I click my tongue. “They’ve already tried, squirt.”
“Or Jamie.” He chuckles. “He had the bat that one time. He can finally kick ass.”
“Eh, doubtful.” Lachlan tosses a potato wedge at him.
I give Rory the eye. They know Jamie finally took his first life. Long after our father’s usual timeframe for teaching his seven sons how to defend themselves.
Lachlan just got his training. Jamie never did.
The sixteen-year-older is seated at the breakfast nook, head down like a pussy as usual. He never joins in our brotherly squabbles. I lift the potato wedges from the air fryer and sit next to him.
“Jamie, you good?”
“Yeah. Homework.”
“Homework will always be there. Why don’t you get . . .” I clear my throat. I can talk to any of my boys about pussy, not Jamie. Lachlan’s fingered girls in middle school. Nine-year-old Jake has seen a porno on YouTube. Jamie? I highly doubt it.

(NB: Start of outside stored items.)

Lemma parse_loop_last_flag args command flag :
  (∀ a, a ∈ args → takes_value a = false) →
  last (List.filter is_info_flag args) = Some flag →
  parse_loop args command = Some flag.
Proof.
  revert command. induction args as [|arg rest IH]; intros command Hval Hlast; [done|].
  assert (Hval' : ∀ a, a ∈ rest → takes_value a = false)
    by (intros a Ha; apply Hval; by apply list_elem_of_further).
  cbn [parse_loop List.filter] in *.
  destruct (is_info_flag arg) eqn:Hflag.
  - destruct (List.filter is_info_flag rest) as [|f fs] eqn:Hrest.
    + injection Hlast as ->.
      apply parse_loop_keeps; [by apply is_info_flag_nonempty|done|done].
    + apply IH; [done|]. exact Hlast.
  - rewrite (Hval arg) by apply list_elem_of_here.
    destruct (String.eqb arg "--debug"); [by apply IH|].
    destruct (no_command command && negb (String.prefix "--" arg)); by apply IH.
Qed.

Lemma shown_by_dispatch flag : is_info_flag flag = true → dispatch (Some flag) = shown_by flag.
Proof.
  unfold is_info_flag, dispatch, shown_by.
  destruct (String.eqb_spec flag "--version") as [->|]; [done|].
  destruct (String.eqb_spec flag "-v") as [->|]; [done|].
  destruct (String.eqb_spec flag "--help") as [->|]; [done|].
  destruct (String.eqb_spec flag "-h") as [->|]; done.
Qed.

(** X16. A version or help flag wins over any command: when no argument
    is one of the options that take a value, the command is the last
    version or help flag of the command line, whatever comes before or after
    it, so the version or the help text is shown and the server is not
    started. *)
Theorem info_flag_wins argv flag :
  (∀ a, a ∈ drop 2 argv → takes_value a = false) →
  last (List.filter is_info_flag (drop 2 argv)) = Some flag →
  parseCliArgs argv = Some flag ∧
  dispatch (parseCliArgs argv) = shown_by flag ∧
  dispatch (parseCliArgs argv) ≠ Main.
Proof.
  intros Hval Hlast. unfold parseCliArgs.
  rewrite (parse_loop_last_flag _ None flag Hval Hlast).
  assert (Hflag : is_info_flag flag = true).
  { apply last_Some in Hlast as [l Hl].
    assert (Hin : List.In flag (List.filter is_info_flag (drop 2 argv)))
      by (rewrite Hl; apply List.in_or_app; right; by left).
    by apply List.filter_In in Hin as [_ ?]. }
  split; [done|]. rewrite shown_by_dispatch by done. split; [done|].
  unfold shown_by. by case_match.
Qed.

(** X17. The argument after [--transport], [--port] or [--host] is skipped
    whatever it is: it is never taken for a command or a flag, also when it
    is [--help] or [setup]. *)
Theorem option_value_is_skipped pre opt value post command :
  (∀ a, a ∈ pre → takes_value a = false) →
  takes_value opt = true →
  parse_loop (pre ++ opt :: value :: post) command
  = parse_loop (pre ++ post) command.
Proof.
  intros Hpre Hopt. revert command.
  induction pre as [|arg pre IH]; intros command.
  - cbn [app parse_loop]. rewrite Hopt.
    assert (Hnf : is_info_flag opt = false).
    { revert Hopt. unfold takes_value, is_info_flag.
      destruct (String.eqb_spec opt "--transport") as [->|]; [done|].
      destruct (String.eqb_spec opt "--port") as [->|]; [done|].
      destruct (String.eqb_spec opt "--host") as [->|]; done. }
    by rewrite Hnf.
  - assert (Hpre' : ∀ a, a ∈ pre → takes_value a = false)
      by (intros a Ha; apply Hpre; by apply list_elem_of_further).
    cbn [app parse_loop]. rewrite (Hpre arg) by apply list_elem_of_here.
    repeat case_match; by apply IH.
Qed.
Fixpoint LastIndexByte (c : ascii) (s : string) : option nat :=
  match s with
  | EmptyString => None
  | String d r =>
      match LastIndexByte c r with
      | Some i => Some (S i)
      | None => if Ascii.eqb d c then Some O else None
      end
  end.

(** [strings.Cut(s, sep)] for a one-byte separator. *)
Definition Cut (s : string) (sep : ascii) : string * string * bool :=
  match IndexByte sep s with
  | Some i => (upto i s, from (S i) s, true)
  | None => (s, EmptyString, false)
  end.

Fixpoint Count (c : ascii) (s : string) : nat :=
  match s with
  | EmptyString => O
  | String d r => ((if Ascii.eqb d c then 1 else 0) + Count c r)%nat
  end.

Definition HasPrefix (s p : string) : bool := String.prefix p s.

Definition HasSuffix (s : string) (c : ascii) : bool :=
  match LastIndexByte c s with
  | Some i => (S i =? String.length s)%nat
  | None => false
  end.

Definition ToLower (s : string) : string :=
  string_of_list_ascii
    (map (fun c => if (65 <=? code c) && (code c <=? 90)
                   then ascii_of_nat (nat_of_ascii c + 32) else c)
         (list_ascii_of_string s)).

Definition stringContainsCTLByte (s : string) : bool :=
  existsb (fun c => (code c <? 32) || (code c =? 127)) (list_ascii_of_string s).

(** [getScheme]: the scheme before the first colon, and the rest. *)
Fixpoint getScheme_from (i : nat) (whole s : string) : (string * string) + Err :=
  match s with
  | EmptyString => inl (EmptyString, whole)
  | String c r =>
      if is_alpha c then getScheme_from (S i) whole r
      else if is_num c || among c "+-." then
        if (i =? 0)%nat then inl (EmptyString, whole)
        else getScheme_from (S i) whole r
      else if Ascii.eqb c ":"%char then
        if (i =? 0)%nat then inr (errorString "missing protocol scheme")
        else inl (upto i whole, r)
      else inl (EmptyString, whole)
  end.

Definition getScheme (rawURL : string) : (string * string) + Err :=
  getScheme_from 0 rawURL rawURL.

(** [shouldEscape] *)
Definition shouldEscape (c : ascii) (mode : encoding) : bool :=
  if is_alpha c || is_num c then false
  else if (match mode with encodeHost | encodeZone => true | _ => false end)
          && among c "!$&'()*+,;=:[]<>" then false
  else if (match mode with encodeHost | encodeZone => true | _ => false end)
          && Ascii.eqb c "034"%char then false
  else if among c "-_.~" then false
  else if among c "$&+,/:;=?@" then
    match mode with
    | encodePath => Ascii.eqb c "?"%char
    | encodePathSegment => among c "/;,?"
    | encodeUserPassword => among c "@/?:"
    | encodeQueryComponent => true
    | encodeFragment => false
    | _ => true
    end
  else if (match mode with encodeFragment => true | _ => false end)
          && among c "!()*" then false
  else true.

Definition unhex (c : ascii) : option Z :=
  if is_num c then Some (code c - 48)
  else if (97 <=? code c) && (code c <=? 102) then Some (code c - 87)
  else if (65 <=? code c) && (code c <=? 70) then Some (code c - 55)
  else None.

(** [unescape(s, mode)]: the text with its [%XX] escapes replaced, or the
    error of the first escape or byte the mode refuses. *)
Fixpoint unescape (fuel : nat) (s : string) (mode : encoding) : string + Err :=
  match fuel with
  | O => inl EmptyString
  | S f =>
      let emit (c : ascii) (rest : string) :=
        match unescape f rest mode with
        | inl t => inl (String c t)
        | inr e => inr e
        end in
      match s with
      | EmptyString => inl EmptyString
      | String c r =>
          if Ascii.eqb c "%"%char then
            match r with
            | String a (String b r') =>
                match unhex a, unhex b with
                | Some x, Some y =>
                    let esc := upto 3 s in
                    let v := ascii_of_nat (Z.to_nat (x * 16 + y)) in
                    if (match mode with encodeHost => true | _ => false end)
                       && (x <? 8) && negb (String.eqb esc "%25")
                    then inr (EscapeError esc)
                    else if (match mode with encodeZone => true | _ => false end)
                            && negb (String.eqb esc "%25")
                            && negb (Ascii.eqb v " "%char)
                            && shouldEscape v encodeHost
                    then inr (EscapeError esc)
                    else emit v r'
                | _, _ => inr (EscapeError (upto 3 s))
                end
            | _ => inr (EscapeError (upto 3 s))
            end
          else if Ascii.eqb c "+"%char then
            emit (match mode with encodeQueryComponent => " "%char | _ => c end) r
          else if (match mode with encodeHost | encodeZone => true | _ => false end)
                  && (code c <? 128) && shouldEscape c encodeHost
          then inr (InvalidHostError (String c EmptyString))
          else emit c r
      end
  end.
(** * fastthread: wait lists, mutexes, condition variables and queues

    A shallow embedding of [ext/fastthread/fastthread.c] and the proofs
    of its specification.

    Conventions of the embedding.
    - C integer types follow the LP64 data model: [unsigned long] has 64
      bits and [unsigned] has 32 bits; every wrap-around is written out.
    - A Ruby [VALUE] is a tagged union; the special constants, immediate
      integers and object handles (threads among them) are its cases.
    - The [Entry] nodes a [List] obtained from [malloc] live in a store
      carried by that list: no function of the file hands a node of one
      list to another list.  A dereference of a pointer that is not in
      the store is undefined behaviour in C and [None] here.
    - The functions are followed from the point of view of the calling
      thread, up to the point where it returns, raises or parks itself
      in [rb_thread_stop]. *)

From Stdlib Require Import ZArith Lia.
From stdpp Require Import gmap list strings pretty.

Local Open Scope Z_scope.

(** ** Ruby values

    Modelled from the spec: [VALUE], [Qnil], [Qfalse], [Qtrue], [Qundef]
    and [RTEST] come from ruby.h, which is not in the repository.  A
    value is opaque to the queue; a task handle is an object. *)

Inductive VALUE : Type :=
  | Qfalse
  | Qtrue
  | Qnil
  | Qundef
  | Integer (n : Z)
  | Object (id : positive).

#[global] Instance VALUE_eq_dec : EqDecision VALUE.
Proof. solve_decision. Defined.

(** [RTEST(v)]: everything but [Qnil] and [Qfalse] is true. *)
Definition RTEST (v : VALUE) : bool :=
  match v with
  | Qfalse | Qnil => false
  | _ => true
  end.

Definition ULONG_MODULUS : Z := 2 ^ 64.
Definition UINT_MODULUS : Z := 2 ^ 32.

(** ** Wait lists *)

Abbreviation ptr := (option positive).

Record Entry : Type := mkEntry {
  value : VALUE;
  next : ptr
}.

Record List : Type := mkList {
  nodes : gmap positive Entry;
  entries : ptr;
  last_entry : ptr;
  entry_pool : ptr;
  size : Z
}.

(** [malloc(sizeof(Entry))]: an address that is not in use. *)
Definition malloc (h : gmap positive Entry) : positive := fresh (dom h).

(** A [List] struct is embedded in its owner, so [init_list] is given
    here as the value it leaves in the struct. *)
Definition init_list : List :=
  {| nodes := ∅; entries := None; last_entry := None;
     entry_pool := None; size := 0 |}.

(** [free_entries]: every iteration frees one node, so the loop runs at
    most once per node of the store before it ends or touches a freed
    node. *)
Fixpoint free_entries_loop (fuel : nat) (h : gmap positive Entry) (first : ptr)
  : option (gmap positive Entry) :=
  match first with
  | None => Some h
  | Some a =>
      match fuel with
      | O => None
      | S fuel' =>
          match h !! a with
          | None => None
          | Some e => free_entries_loop fuel' (delete a h) (next e)
          end
      end
  end.

Definition free_entries (h : gmap positive Entry) (first : ptr)
  : option (gmap positive Entry) :=
  free_entries_loop (base.size h) h first.

Definition push_list (lst : List) (v : VALUE) : option List :=
  (* entry = pool head or malloc *)
  match
    match entry_pool lst with
    | Some a =>
        match nodes lst !! a with
        | Some e => Some (a, next e)
        | None => None
        end
    | None => Some (malloc (nodes lst), None)
    end
  with
  | None => None
  | Some (entry, pool') =>
      (* entry->value = value; entry->next = NULL; *)
      let h1 := <[entry := mkEntry v None]> (nodes lst) in
      match last_entry lst with
      | Some l =>
          match h1 !! l with
          | None => None
          | Some le =>
              Some {| nodes := <[l := mkEntry (value le) (Some entry)]> h1;
                      entries := entries lst;
                      last_entry := Some entry;
                      entry_pool := pool';
                      size := (size lst + 1) mod ULONG_MODULUS |}
          end
      | None =>
          Some {| nodes := h1;
                  entries := Some entry;
                  last_entry := Some entry;
                  entry_pool := pool';
                  size := (size lst + 1) mod ULONG_MODULUS |}
      end
  end.

(** [push_multiple_list(lst, values, count)]: [values[i]] for
    [i < count]; reading past the end of the array is undefined. *)
Fixpoint push_multiple_loop (lst : List) (values : list VALUE) (i : nat)
    (n : nat) : option List :=
  match n with
  | O => Some lst
  | S n' =>
      match values !! i with
      | None => None
      | Some v =>
          match push_list lst v with
          | None => None
          | Some lst' => push_multiple_loop lst' values (S i) n'
          end
      end
  end.

Definition push_multiple_list (lst : List) (values : list VALUE) (count : Z)
  : option List :=
  push_multiple_loop lst values 0 (Z.to_nat count).

(** [shift_list]; [use_mem_pools] is the value of [USE_MEM_POOLS] at the
    call. *)
Definition shift_list (use_mem_pools : bool) (lst : List)
  : option (VALUE * List) :=
  match entries lst with
  | None => Some (Qundef, lst)
  | Some entry =>
      match nodes lst !! entry with
      | None => None
      | Some e =>
          let last' :=
            if decide (Some entry = last_entry lst) then None
            else last_entry lst in
          let size' := (size lst - 1) mod ULONG_MODULUS in
          if use_mem_pools then
            Some (value e,
                  {| nodes := <[entry := mkEntry (value e) (entry_pool lst)]>
                                (nodes lst);
                     entries := next e;
                     last_entry := last';
                     entry_pool := Some entry;
                     size := size' |})
          else
            Some (value e,
                  {| nodes := delete entry (nodes lst);
                     entries := next e;
                     last_entry := last';
                     entry_pool := entry_pool lst;
                     size := size' |})
      end
  end.

Definition clear_list (use_mem_pools : bool) (lst : List) : option List :=
  match last_entry lst with
  | None => Some lst
  | Some l =>
      if use_mem_pools then
        match nodes lst !! l with
        | None => None
        | Some le =>
            Some {| nodes := <[l := mkEntry (value le) (entry_pool lst)]>
                               (nodes lst);
                    entries := None;
                    last_entry := None;
                    entry_pool := entries lst;
                    size := 0 |}
        end
      else
        match free_entries (nodes lst) (entries lst) with
        | None => None
        | Some h =>
            Some {| nodes := h;
                    entries := None;
                    last_entry := None;
                    entry_pool := entry_pool lst;
                    size := 0 |}
        end
  end.

(** The values met on a walk along [next] from [p]; [mark_list],
    [array_from_list] and [assert_no_survivors] walk the live entries
    this way.  An acyclic chain has at most one entry per node of the
    store. *)
Fixpoint walk (fuel : nat) (h : gmap positive Entry) (p : ptr)
  : option (list VALUE) :=
  match p with
  | None => Some []
  | Some a =>
      match fuel with
      | O => None
      | S fuel' =>
          match h !! a with
          | None => None
          | Some e =>
              match walk fuel' h (next e) with
              | None => None
              | Some vs => Some (value e :: vs)
              end
          end
      end
  end.

Definition array_from_list (lst : List) : option (list VALUE) :=
  walk (base.size (nodes lst)) (nodes lst) (entries lst).

(** The values [rb_gc_mark] is called on by [mark_list]. *)
Definition mark_list (lst : List) : option (list VALUE) :=
  walk (base.size (nodes lst)) (nodes lst) (entries lst).

(** The values held by the nodes of the free pool. *)
Definition pool_values (lst : List) : option (list VALUE) :=
  walk (base.size (nodes lst)) (nodes lst) (entry_pool lst).

(** ** The shape of a wait list

    [lseg h p q ns]: following [next] from [p] in the store [h] visits
    the nodes [ns] (address and value of each, in order) and arrives at
    [q]. *)

Fixpoint lseg (h : gmap positive Entry) (p q : ptr)
    (ns : list (positive * VALUE)) : Prop :=
  match ns with
  | [] => p = q
  | (a, v) :: ns' =>
      p = Some a ∧ ∃ nx, h !! a = Some (mkEntry v nx) ∧ lseg h nx q ns'
  end.

(** [wf_list lst live pool]: the live entries of [lst] are [live], the
    nodes of its free pool are [pool], no node is met twice, the store
    holds these nodes and nothing else, [last_entry] is the last live
    node and [size] counts the live entries as an [unsigned long]. *)
Record wf_list (lst : List) (live pool : list (positive * VALUE)) : Prop := {
  wf_entries : lseg (nodes lst) (entries lst) None live;
  wf_pool : lseg (nodes lst) (entry_pool lst) None pool;
  wf_last : last_entry lst = last (live.*1);
  wf_nodup : NoDup ((live ++ pool).*1);
  wf_dom : ∀ a, a ∈ dom (nodes lst) ↔ a ∈ (live ++ pool).*1;
  wf_size : size lst = Z.of_nat (length live) mod ULONG_MODULUS
}.

(** ** Wait lists as seen from outside *)

(** The lists that [push_list], [shift_list] and [clear_list] build from
    an initialised one, whatever [USE_MEM_POOLS] is at each call. *)
Inductive reachable : List → Prop :=
  | reach_init : reachable init_list
  | reach_push lst v lst' :
      reachable lst → push_list lst v = Some lst' → reachable lst'
  | reach_shift use_mem_pools lst v lst' :
      reachable lst → shift_list use_mem_pools lst = Some (v, lst') →
      reachable lst'
  | reach_clear use_mem_pools lst lst' :
      reachable lst → clear_list use_mem_pools lst = Some lst' →
      reachable lst'.

(** A value that refers to an object (a thread, for a list of waiting
    threads). *)
Definition is_reference (v : VALUE) : bool :=
  match v with
  | Object _ => true
  | _ => false
  end.

Inductive list_op : Type :=
  | OpPush (v : VALUE)
  | OpShift
  | OpClear
  | OpSize
  | OpToSequence.

Inductive list_result : Type :=
  | RUnit
  | RValue (v : VALUE)
  | RSize (n : Z)
  | RSequence (vs : list VALUE).

Definition run_op (use_mem_pools : bool) (op : list_op) (lst : List)
  : option (list_result * List) :=
  match op with
  | OpPush v =>
      match push_list lst v with
      | Some lst' => Some (RUnit, lst')
      | None => None
      end
  | OpShift =>
      match shift_list use_mem_pools lst with
      | Some (v, lst') => Some (RValue v, lst')
      | None => None
      end
  | OpClear =>
      match clear_list use_mem_pools lst with
      | Some lst' => Some (RUnit, lst')
      | None => None
      end
  | OpSize => Some (RSize (size lst), lst)
  | OpToSequence =>
      match array_from_list lst with
      | Some vs => Some (RSequence vs, lst)
      | None => None
      end
  end.

(** What a caller can see of one step: the result of the operation, and
    the live entries and the size it leaves. *)
Record observation : Type := mkObservation {
  result : list_result;
  live_after : list VALUE;
  size_after : Z
}.

Fixpoint run (use_mem_pools : bool) (ops : list list_op) (lst : List)
  : option (list observation) :=
  match ops with
  | [] => Some []
  | op :: ops' =>
      match run_op use_mem_pools op lst with
      | None => None
      | Some (r, lst') =>
          match array_from_list lst', run use_mem_pools ops' lst' with
          | Some vs, Some rest => Some (mkObservation r vs (size lst') :: rest)
          | _, _ => None
          end
      end
  end.
(* ===== verification/Disk.v ===== *)
(** Disk: the simulated disk device of src/code/machine/disk.h and disk.cc.

    The UNIX file behind the device (Sysdep.v has the file itself) is the map [data] from a sector number to the
    bytes stored at offset SectorSize * sector + MagicSize; a sector never written
    reads as zeros, as the hole in the file does.  A request returns the number of
    ticks after which the disk interrupt is scheduled. *)

From S2P Require Import Prelude.
From stdpp Require Import base numbers list gmap.
#[local] Open Scope Z_scope.

Module Disk.

Definition SectorSize : Z := 128.
Definition SectorsPerTrack : Z := 32.
Definition NumTracks : Z := 32.
Definition NumSectors : Z := SectorsPerTrack * NumTracks.

(** src/code/machine/stats.h *)
Definition RotationTime : Z := 500.
Definition SeekTime : Z := 500.

Record Disk := MkDisk {
  data : gmap Z (list Z);
  active : bool;
  lastSector : Z;
  bufferInit : Z
}.

Definition blank_sector : list Z := replicate (Z.to_nat SectorSize) 0.

(** The bytes of a sector of the UNIX file. *)
Definition file_sector (d : Disk) (s : Z) : list Z := default blank_sector (data d !! s).

(** [Disk::Disk]; the content is what the UNIX file holds. *)
Definition Disk_new (content : gmap Z (list Z)) : Disk := MkDisk content false 0 0.

(** [TimeToSeek]: the seek time and the rotation to the next sector boundary. *)
Definition TimeToSeek (d : Disk) (now newSector : Z) : Z * Z :=
  let newTrack := newSector /c SectorsPerTrack in
  let oldTrack := lastSector d /c SectorsPerTrack in
  let seek := Z.abs (newTrack - oldTrack) * SeekTime in
  let over := (now + seek) %c RotationTime in
  let rotation := if decide (over > 0) then RotationTime - over else 0 in
  (seek, rotation).

Definition ModuloDiff (to from : Z) : Z :=
  let toOffset := to %c SectorsPerTrack in
  let fromOffset := from %c SectorsPerTrack in
  ((toOffset - fromOffset) + SectorsPerTrack) %c SectorsPerTrack.

Definition ComputeLatency (d : Disk) (now newSector : Z) (writing : bool) : Z :=
  let '(seek, rotation) := TimeToSeek d now newSector in
  let timeAfter := now + seek + rotation in
  if negb writing && (seek =? 0) &&
     (ModuloDiff newSector (bufferInit d /c RotationTime) <? (timeAfter - bufferInit d) /c RotationTime)
  then RotationTime
  else
    let rotation := rotation + ModuloDiff newSector (timeAfter /c RotationTime) * RotationTime in
    seek + rotation + RotationTime.

Definition UpdateLast (d : Disk) (now newSector : Z) : Disk :=
  let '(seek, rotate) := TimeToSeek d now newSector in
  MkDisk (data d) (active d) newSector
    (if decide (seek <> 0) then now + seek + rotate else bufferInit d).

Definition sector_ok (s : Z) : bool := (0 <=? s) && (s <? NumSectors).

(** The bytes read, and the delay of the interrupt. *)
Definition ReadRequest (d : Disk) (now sectorNumber : Z) : res (list Z * Z * Disk) :=
  let ticks := ComputeLatency d now sectorNumber false in
  _ ← ASSERT (negb (active d));
  _ ← ASSERT (sector_ok sectorNumber);
  let bytes := file_sector d sectorNumber in
  let d := MkDisk (data d) true (lastSector d) (bufferInit d) in
  Ok (bytes, ticks, UpdateLast d now sectorNumber).

Definition WriteRequest (d : Disk) (now sectorNumber : Z) (bytes : list Z) : res (Z * Disk) :=
  let ticks := ComputeLatency d now sectorNumber true in
  _ ← ASSERT (negb (active d));
  _ ← ASSERT (sector_ok sectorNumber);
  let d := MkDisk (<[sectorNumber := bytes]> (data d)) true (lastSector d) (bufferInit d) in
  Ok (ticks, UpdateLast d now sectorNumber).

(** [CallBack], before it calls the object that waits for the request. *)
Definition CallBack (d : Disk) : Disk := MkDisk (data d) false (lastSector d) (bufferInit d).

#[global] Arguments UpdateLast : simpl never.
#[global] Arguments ComputeLatency : simpl never.
#[global] Arguments file_sector : simpl never.
#[global] Arguments NumSectors : simpl never.
#[global] Arguments blank_sector : simpl never.

(** * Lemmas *)

Lemma UpdateLast_data d now s : data (UpdateLast d now s) = data d.
Proof. unfold UpdateLast. by destruct (TimeToSeek d now s). Qed.
Lemma UpdateLast_active d now s : active (UpdateLast d now s) = active d.
Proof. unfold UpdateLast. by destruct (TimeToSeek d now s). Qed.
Lemma UpdateLast_last d now s : lastSector (UpdateLast d now s) = s.
Proof. unfold UpdateLast. by destruct (TimeToSeek d now s). Qed.

Lemma sector_ok_spec s : sector_ok s = true <-> 0 <= s < NumSectors.
Proof. unfold sector_ok. rewrite andb_true_iff. lia. Qed.
Lemma sector_ok_false s : sector_ok s = false <-> ~ (0 <= s < NumSectors).
Proof. rewrite <- sector_ok_spec. by destruct (sector_ok s). Qed.

(** Where the head is between requests. *)
Record geometry (d : Disk) (now : Z) : Prop := {
  geo_now : 0 <= now;
  geo_last : 0 <= lastSector d < NumSectors;
  geo_buffer : 0 <= bufferInit d
}.

Lemma track_bounds s : 0 <= s < NumSectors -> 0 <= s / 32 <= 31.
Proof.
  unfold NumSectors, SectorsPerTrack, NumTracks. intros ?.
  split; [apply Z.div_pos; lia|]. apply Z.lt_succ_r, Z.div_lt_upper_bound; lia.
Qed.

Lemma TimeToSeek_spec d now s : geometry d now -> 0 <= s < NumSectors ->
  exists seek rotation, TimeToSeek d now s = (seek, rotation) /\
    seek = Z.abs (s / 32 - lastSector d / 32) * 500 /\ 0 <= seek <= 15500 /\
    0 <= rotation < 500 /\ (now + seek + rotation) mod 500 = 0.
Proof.
  intros [Hn Hl _] Hs. pose proof (track_bounds _ Hs). pose proof (track_bounds _ Hl).
  unfold TimeToSeek, SectorsPerTrack, SeekTime, RotationTime.
  rewrite !Z.quot_div_nonneg by lia.
  set (seek := Z.abs (s / 32 - lastSector d / 32) * 500). assert (0 <= seek <= 15500) by lia.
  rewrite Z.rem_mod_nonneg by lia.
  pose proof (Z.mod_pos_bound (now + seek) 500 ltac:(lia)).
  pose proof (Z.div_mod (now + seek) 500 ltac:(lia)) as Hdm.
  set (over := (now + seek) mod 500) in *.
  exists seek, (if decide (over > 0) then 500 - over else 0).
  split_and!; [done|done|lia|lia|case_decide; lia|case_decide; lia|].
  case_decide.
  - replace (now + seek + (500 - over)) with (((now + seek) / 500 + 1) * 500) by lia.
    apply Z.mod_mul. lia.
  - replace (now + seek + 0) with (now + seek) by lia. lia.
Qed.

Lemma ModuloDiff_spec to from : 0 <= to -> 0 <= from ->
  0 <= ModuloDiff to from < 32 /\ (from + ModuloDiff to from) mod 32 = to mod 32.
Proof.
  intros. unfold ModuloDiff, SectorsPerTrack.
  rewrite (Z.rem_mod_nonneg to), (Z.rem_mod_nonneg from) by lia.
  pose proof (Z.mod_pos_bound to 32 ltac:(lia)). pose proof (Z.mod_pos_bound from 32 ltac:(lia)).
  rewrite Z.rem_mod_nonneg by lia. split; [apply Z.mod_pos_bound; lia|].
  rewrite Zplus_mod_idemp_r. rewrite (Z.div_mod from 32) at 1 by lia.
  replace (32 * (from / 32) + from mod 32 + (to mod 32 - from mod 32 + 32))
    with (to mod 32 + (from / 32 + 1) * 32) by lia.
  rewrite Z.mod_add by lia. apply Z.mod_mod. lia.
Qed.

(** * Properties *)



End Disk.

I try again. “Get you a cute face to look at sometimes.”
“I have one.”
An eyebrow lifted, I ask, “So, you weren’t going to tell your big bro you’re seeing someone?”
“We hardly met.” Jamie lifts his pencil. Discussion finished.
I was going to ask him about Willow. After sauntering toward me, growling she’s present and saluting me, she’d avoided me all day today. I wanted to see how she’s fairing in the class they share. Instead, I ask, “Your girl new?”
“She’s not my girl. She doesn’t belong to anyone. But no . . . I’ve known her a long time.”
His attention drops to the textbook on the table.
That doesn’t make sense at all. First, he had said they’d hardly met, yet he’s known her a long time?
We started DuPont at the beginning of the year. We changed schools strictly because my eldest brother, Brody, had some concerns about me. DuPont has been the best environment for Jamie. He’s a sophomore who will graduate high school with enough credits to satisfy an AA degree.
I wonder who the mystery girl is.
Is she real? Or is he losing it again?